In July 2018, IJ and Dr. Singh, a Winston-Salem surgeon, and his business, Forsyth Imaging Center, sued the Department of Health and Human Services, alleging that North Carolina’s CON law is unconstitutional because it bans medical providers from offering services patients need solely to protect existing providers from competition. In order to receive a CON, providers must persuade state officials that new services are “needed” through a cumbersome process that resembles full-blown litigation and allows existing businesses, like established hospitals, to oppose their applications. Even after a CON is granted, existing providers can appeal the decision. Dr. Singh should not have to go through such a burdensome process just to provide affordable services that patients need.
The Healthcare industry, or medical-industrial complex, wears the armor of Government-sponsored protectionism; chinked together by pieces of the tax code, The McCarren-Ferguson Act, Certificate of Need laws, Medicare billing regulations, HIPAA, HITECH, and the ACA.
You would be hard pressed to find a more entrenched, impenetrable cartel.
The negative effect of Certificate of Need laws on competition and the monopoly-like privileges they bestow have attracted the attention of the Justice Department and the FTC. These agencies strongly condemned certificate-of-need laws as recently as 2008, arguing that they ruin the market process while delivering the opposite of the benefits they were intended to promote.
Above all else, the preponderance of evidence is that certificate-of-need laws do not fulfill any of their intended purposes. According to studies from the Mercatus center at George Mason University, they decrease the availability of medical resources, do not make care more accessible for underserved communities, and increase the costs of care by 13.6 percent per-capita in the states where they exist. If there is any substantial benefit associated with these regulations, such a benefit has yet to present itself. The negatives, on the other hand, are unmistakable.
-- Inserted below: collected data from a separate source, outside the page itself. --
(* ===== verification/External.v ===== *)
(** * Third-party code: the interfaces the program calls

    The repository's own sources are modelled; the modules it imports are not
    part of it.  Each of them is an operational type class (the functions the
    program calls) with a class of laws (the documented behaviour the program
    relies on).  The last section gives one concrete interpretation that
    satisfies every law, so no theorem below rests on an unsatisfiable
    hypothesis. *)
From S2P Require Import Prelude GoStd Sha256.
#[local] Open Scope Z_scope.

(** ** nanopack: [Encoder.AddID]/[Bytes], [DecodeID], [WrapPacket], [UnwrapPacket]

    An encoder is the list of (field ID, data) pairs added so far. *)
Abbreviation fields := (list (byte * bytes)).

(** What [UnwrapPacket] reports of an envelope. *)
Record packet := Packet {
  pk_major : Z;
  pk_schema : byte;
  pk_body : bytes;
}.

Class Nanopack := {
  np_encode : fields -> option bytes;
  np_decode : bytes -> option fields;
  np_major : Z;
  np_wrap : byte -> bytes -> bytes;
  np_unwrap : bytes -> option packet;
}.

Class NanopackLaws `{Nanopack} : Prop := {
  (** Decoding an encoded body gives back its fields, in order. *)
  np_decode_encode fs w : np_encode fs = Some w -> np_decode w = Some fs;
  (** A few fields of less than 2 GiB always encode. *)
  np_encode_total fs : (length fs <= 16)%nat -> Forall (fun f => len f.2 < 2 ^ 31) fs ->
    is_Some (np_encode fs);
  (** A body starts with its field count. *)
  np_encode_head fs w : np_encode fs = Some w -> head w = Some (byteZ (len fs));
  (** An envelope gives back its version, schema and body. *)
  np_unwrap_wrap schema body :
    np_unwrap (np_wrap schema body) = Some (Packet np_major schema body);
}.

(** A field costs a few bytes beyond its data. *)
Class NanopackSize `{Nanopack} : Prop :=
  np_encode_size fs w : np_encode fs = Some w -> len w <= 16 + foldr (fun f n => len f.2 + 16 + n) 0 fs.

(** [MarshalFastID] runs a marshaller on a fresh encoder; [UnmarshalFastID] hands
    the decoded fields to an unmarshaller. *)
Definition MarshalFastID `{Nanopack} (fs : fields) : option bytes := np_encode fs.

(** ** Cryptographic primitives

    [golang.org/x/crypto] (SHA-3, HKDF, X25519, XChaCha20-Poly1305), Ed25519,
    [circl] (Dilithium3, Kyber768) and [mr-tron/base58].  Key generation takes
    the bytes drawn from the random source. *)
Class Prims := {
  sha3_256 : bytes -> bytes;
  sha3_512 : bytes -> bytes;
  (** secret, salt, info, number of bytes read *)
  hkdf : bytes -> bytes -> bytes -> nat -> bytes;
  (** pseudorandom key, info, number of bytes read *)
  hkdf_expand : bytes -> bytes -> nat -> bytes;
  x25519_base : bytes -> bytes;
  x25519 : bytes -> bytes -> option bytes;
  ed25519_public : bytes -> bytes;
  ed25519_sign : bytes -> bytes -> bytes;
  ed25519_verify : bytes -> bytes -> bytes -> bool;
  dil_keygen : bytes -> bytes * bytes;      (* private, public *)
  dil_unpriv : bytes -> bool;               (* the private key unmarshals *)
  dil_unpub : bytes -> bool;
  dil_sign : bytes -> bytes -> bytes;
  dil_verify : bytes -> bytes -> bytes -> bool;
  kyber_keygen : bytes -> option (bytes * bytes);   (* public, private *)
  kyber_unpub : bytes -> bool;
  kyber_unpriv : bytes -> bool;
  kyber_encaps : bytes -> bytes -> option (bytes * bytes);  (* ciphertext, secret *)
  kyber_decaps : bytes -> bytes -> option bytes;
  aead_seal : bytes -> bytes -> bytes -> bytes -> bytes;    (* key nonce plaintext aad *)
  aead_open : bytes -> bytes -> bytes -> bytes -> option bytes;
  base58_encode : bytes -> bytes;
  base58_decode : bytes -> option bytes;
}.

Class PrimLaws `{Prims} : Prop := {
  length_sha3_256 m : length (sha3_256 m) = 32%nat;
  length_hkdf s t i n : Z.of_nat n <= 8160 -> length (hkdf s t i n) = n;
  (** Diffie-Hellman: honest public keys give a shared secret, the same one. *)
  x25519_comm a b : length a = 32%nat -> length b = 32%nat ->
    x25519 a (x25519_base b) = x25519 b (x25519_base a);
  x25519_honest a b : length a = 32%nat -> length b = 32%nat ->
    is_Some (x25519 a (x25519_base b));
  (** Signatures made with a key verify under its public half. *)
  length_ed25519_sign k m : length (ed25519_sign k m) = 64%nat;
  ed25519_correct k m : length k = 64%nat ->
    ed25519_verify (ed25519_public k) m (ed25519_sign k m) = true;
  dil_keygen_wf r priv pub : dil_keygen r = (priv, pub) ->
    dil_unpriv priv = true /\ dil_unpub pub = true;
  dil_correct r priv pub m : dil_keygen r = (priv, pub) ->
    dil_verify pub m (dil_sign priv m) = true;
  (** The KEM recovers the encapsulated secret. *)
  kyber_keygen_total r : is_Some (kyber_keygen r);
  kyber_keygen_wf r pub priv : kyber_keygen r = Some (pub, priv) ->
    kyber_unpub pub = true /\ kyber_unpriv priv = true;
  kyber_encaps_total r pub priv e : kyber_keygen r = Some (pub, priv) ->
    exists ct ss, kyber_encaps pub e = Some (ct, ss) /\ ct ≠ [];
  kyber_correct r pub priv e ct ss : kyber_keygen r = Some (pub, priv) ->
    kyber_encaps pub e = Some (ct, ss) -> kyber_decaps priv ct = Some ss;
  (** The AEAD opens what it sealed. *)
  aead_correct k n pt aad : length k = 32%nat -> length n = 24%nat ->
    aead_open k n (aead_seal k n pt aad) aad = Some pt;
  length_aead_seal k n pt aad : length (aead_seal k n pt aad) = (length pt + 16)%nat;
  base58_correct b : base58_decode (base58_encode b) = Some b;
  (** Documented sizes, as bounds. *)
  length_ed25519_public k : length k = 64%nat -> length (ed25519_public k) = 32%nat;
  length_x25519_base a : length a = 32%nat -> length (x25519_base a) = 32%nat;
  dil_pub_size r priv pub : dil_keygen r = (priv, pub) -> len pub <= 1952;
  dil_sign_size k m : len (dil_sign k m) <= 3293;
  kyber_pub_size r pub priv : kyber_keygen r = Some (pub, priv) -> len pub <= 1184;
  kyber_ct_size pub e ct ss : kyber_encaps pub e = Some (ct, ss) -> len ct <= 1088;
  base58_size b : len (base58_encode b) <= 2 * len b;
}.

#[export] Instance base58_encode_inj `{PrimLaws} : Inj (=) (=) base58_encode.
Proof.
  intros a b Hab. apply (f_equal base58_decode) in Hab.
  rewrite !base58_correct in Hab. congruence.
Qed.

(** ** One interpretation of the interfaces

    Used only to exhibit concrete runs.  Field lists are encoded as a count
    byte followed by (ID, varint length, data); primitives are assembled from
    a checksum. *)
Definition ref_field (f : byte * bytes) : bytes := f.1 :: putUvarint (len f.2) ++ f.2.

Definition ref_encode (fs : fields) : option bytes :=
  if ((length fs <? 256)%nat && forallb (fun f => len f.2 <? 2 ^ 63) fs)%bool then Some (byteZ (len fs) :: mjoin (ref_field <$> fs)) else None.

Fixpoint ref_decode_go (n : nat) (b : bytes) : option fields :=
  match n with
  | O => if bool_decide (b = []) then Some [] else None
  | S n =>
      match b with
      | [] => None
      | id :: t =>
          let '(l, k) := getUvarint t in
          if k <=? 0 then None
          else
            let body := drop (Z.to_nat k) t in
            if len body <? l then None
            else
              r ← ref_decode_go n (drop (Z.to_nat l) body);
              Some ((id, take (Z.to_nat l) body) :: r)
      end
  end.

Definition ref_decode (b : bytes) : option fields :=
  match b with [] => None | c :: t => ref_decode_go (Z.to_nat (Zb c)) t end.

#[export] Instance ref_nanopack : Nanopack := {|
  np_encode := ref_encode;
  np_decode := ref_decode;
  np_major := 1;
  np_wrap schema body := x01 :: schema :: body;
  np_unwrap b := match b with m :: s :: body => Some (Packet (Zb m) s body) | _ => None end;
|}.

Lemma ref_decode_field f t :
  len f.2 < 2 ^ 63 ->
  forall n, ref_decode_go (S n) (ref_field f ++ t)
  = (r ← ref_decode_go n t; Some (f :: r)).
Proof.
  intros Hl n. destruct f as [id d]. unfold ref_field. cbn [ref_decode_go app fst snd] in *.
  rewrite <- app_assoc, getUvarint_put by (unfold len in *; lia).
  pose proof (putUvarint_nonempty (len d)) as Hp.
  rewrite (proj2 (Z.leb_gt _ _)) by lia.
  assert (Z.to_nat (len (putUvarint (len d))) = length (putUvarint (len d))) as ->
    by (unfold len; lia).
  rewrite drop_app_length.
  assert ((len (d ++ t) <? len d) = false) as ->
    by (unfold len; rewrite length_app; apply Z.ltb_ge; lia).
  assert (Z.to_nat (len d) = length d) as -> by (unfold len; lia).
  by rewrite drop_app_length, take_app_length.
Qed.

Lemma ref_decode_fields fs :
  forallb (fun f => len f.2 <? 2 ^ 63) fs = true ->
  ref_decode_go (length fs) (mjoin (ref_field <$> fs)) = Some fs.
Proof.
  induction fs as [|f fs IH]; [done|]. cbn [forallb]. intros H.
  apply andb_true_iff in H as [Hf Hfs]. apply Z.ltb_lt in Hf.
  change (mjoin (ref_field <$> f :: fs)) with (ref_field f ++ mjoin (ref_field <$> fs)).
  cbn [length]. rewrite ref_decode_field by done. by rewrite IH.
Qed.

#[export] Instance ref_nanopack_laws : NanopackLaws.
Proof.
  split; simpl.
  - intros fs w. unfold ref_encode. destruct (_ && _)%bool eqn:H; [|done]. intros [= <-].
    apply andb_true_iff in H as [Hn Hf]. apply Nat.ltb_lt in Hn. cbn [ref_decode].
    rewrite Zb_byteZ. unfold len. rewrite Z.mod_small, Nat2Z.id by lia.
    by apply ref_decode_fields.
  - intros fs Hn Hf. unfold ref_encode. rewrite (proj2 (Nat.ltb_lt _ _)) by lia.
    rewrite (proj2 (forallb_forall _ _)); [by eexists|]. intros f Hin.
    rewrite List.Forall_forall in Hf. specialize (Hf f Hin). simpl in Hf.
    apply Z.ltb_lt. change (2 ^ 31) with 2147483648 in Hf.
    change (2 ^ 63) with 9223372036854775808. lia.
  - intros fs w. unfold ref_encode. by destruct (_ && _)%bool; intros [= <-].
  - done.
Qed.

#[export] Instance ref_nanopack_size : NanopackSize.
Proof.
  assert (forall n x, length (putUvarint_go n x) <= n)%nat as Hv.
  { induction n as [|n IH]; intros x; [done|]. cbn [putUvarint_go]. destruct (x <? 128); cbn [length]; [lia|]. specialize (IH (Z.shiftr x 7)). lia. }
  intros fs w. cbn. unfold ref_encode. destruct (_ && _)%bool; [|done]. intros [= <-]. unfold len at 1. cbn [length].
  assert (Z.of_nat (length (mjoin (ref_field <$> fs))) <= foldr (fun f n => len f.2 + 16 + n) 0 fs); [|lia].
  induction fs as [|f fs IH]; [done|]. change (mjoin (ref_field <$> f :: fs)) with (ref_field f ++ mjoin (ref_field <$> fs)).
  unfold ref_field at 1. rewrite !length_app. cbn [length foldr]. rewrite length_app. specialize (Hv 10%nat (u64 (len f.2))). fold (putUvarint (len f.2)) in Hv.
  unfold len in *. lia.
Qed.

Definition ref_xor (a b : bytes) : bytes := zip_with (fun x y => byteZ (Z.lxor (Zb x) (Zb y))) a b.

(** A 32-byte checksum: every byte is folded into a rotating register. *)
Definition ref_absorb (acc : bytes) (b : byte) : bytes :=
  match acc with [] => [] | x :: t => t ++ ref_xor [x] [b] end.

Definition ref_hash (m : bytes) : bytes := fold_left ref_absorb m (replicate 32 x5a).

(** [n] bytes that depend on secret, salt and info. *)
Definition ref_cycle (n : nat) (l : bytes) : bytes := take n (mjoin (replicate n (x5c :: l))).

Definition ref_kdf (n : nat) (s t i : bytes) : bytes :=
  ref_xor (ref_cycle n s) (ref_xor (ref_cycle n t) (ref_cycle n i)).

Definition ref_sign (pub m : bytes) : bytes := ref_hash (pub ++ m) ++ ref_hash m.

Definition ref_tag (k n pt aad : bytes) : bytes := take 16 (ref_hash (k ++ n ++ aad ++ pt)).

#[export] Instance ref_prims : Prims := {|
  sha3_256 := ref_hash;
  sha3_512 m := ref_hash m ++ ref_hash (x00 :: m);
  hkdf s t i n := ref_kdf n s t i;
  hkdf_expand s i n := ref_kdf n s [] i;
  x25519_base a := a;
  x25519 a p := Some (ref_xor a p);
  ed25519_public k := drop 32 k;
  ed25519_sign k m := ref_sign (drop 32 k) m;
  ed25519_verify p m s := bytes_eqb s (ref_sign p m);
  dil_keygen r := (ref_hash r, ref_hash r);
  dil_unpriv _ := true;
  dil_unpub _ := true;
  dil_sign k m := ref_hash (k ++ m);
  dil_verify p m s := bytes_eqb s (ref_hash (p ++ m));
  kyber_keygen r := Some (ref_hash r, ref_hash r);
  kyber_unpub _ := true;
  kyber_unpriv _ := true;
  kyber_encaps p e := Some (x01 :: ref_hash e, ref_hash (p ++ x01 :: ref_hash e));
  kyber_decaps k ct := Some (ref_hash (k ++ ct));
  aead_seal k n pt aad := ref_tag k n pt aad ++ pt;
  aead_open k n ct aad :=
    if bytes_eqb (take 16 ct) (ref_tag k n (drop 16 ct) aad) then Some (drop 16 ct) else None;
  base58_encode := hexEncode;
  base58_decode := hexDecode;
|}.

Lemma length_ref_xor a b : length (ref_xor a b) = Nat.min (length a) (length b).
Proof. apply length_zip_with. Qed.

Lemma length_ref_hash m : length (ref_hash m) = 32%nat.
Proof.
  unfold ref_hash. assert (length (replicate 32 x5a) = 32%nat) as H by done. revert H.
  generalize (replicate 32 x5a). induction m as [|b m IH]; intros acc H; [done|].
  apply IH. destruct acc as [|x acc]; [done|]. cbn [ref_absorb]. rewrite length_app, length_ref_xor.
  simpl in *. lia.
Qed.

Lemma length_ref_cycle n l : length (ref_cycle n l) = n.
Proof.
  unfold ref_cycle. rewrite length_take.
  assert (forall k, (k <= length (mjoin (replicate k (x5c :: l))))%nat) as H.
  { induction k as [|k IH]; [simpl; lia|].
    change (mjoin (replicate (S k) (x5c :: l))) with ((x5c :: l) ++ mjoin (replicate k (x5c :: l))).
    rewrite length_app. simpl. lia. }
  specialize (H n). lia.
Qed.

Lemma ref_xor_comm a b : ref_xor a b = ref_xor b a.
Proof.
  unfold ref_xor. revert b. induction a as [|x a IH]; intros [|y b]; simpl; [done..|].
  by rewrite Z.lxor_comm, IH.
Qed.

Lemma length_ref_tag k n pt aad : length (ref_tag k n pt aad) = 16%nat.
Proof. unfold ref_tag. by rewrite length_take, length_ref_hash. Qed.

#[export] Instance ref_prim_laws : PrimLaws.
Proof.
  split; simpl; intros; simplify_eq; try done; try (by eexists); try by rewrite ?bytes_eqb_refl.
  - apply length_ref_hash.
  - unfold ref_kdf. rewrite !length_ref_xor, !length_ref_cycle. lia.
  - by rewrite ref_xor_comm.
  - unfold ref_sign. rewrite length_app, !length_ref_hash. lia.
  - by do 2 eexists.
  - rewrite take_app_length', !drop_app_length' by (by rewrite length_ref_tag).
    by rewrite bytes_eqb_refl.
  - rewrite length_app, length_ref_tag. lia.
  - apply hexDecode_Encode.
  - rewrite length_drop. lia.
  - unfold len. rewrite length_ref_hash. lia.
  - unfold len. rewrite length_ref_hash. lia.
  - unfold len. rewrite length_ref_hash. lia.
  - unfold len. simpl. rewrite length_ref_hash. lia.
  - unfold len. rewrite length_hexEncode. lia.
Qed.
The Indiana Policy Review recently compared the bill for a hernia operation at an Indianapolis hospital with the price for the same procedure advertised online by a small entrepreneurial surgery center in Oklahoma. The Indiana hospital received $21,112.81 from the patient and his insurance company. The surgery could have been performed for 85 percent less in Oklahoma. What’s more, the patient would have been guaranteed the price before surgery.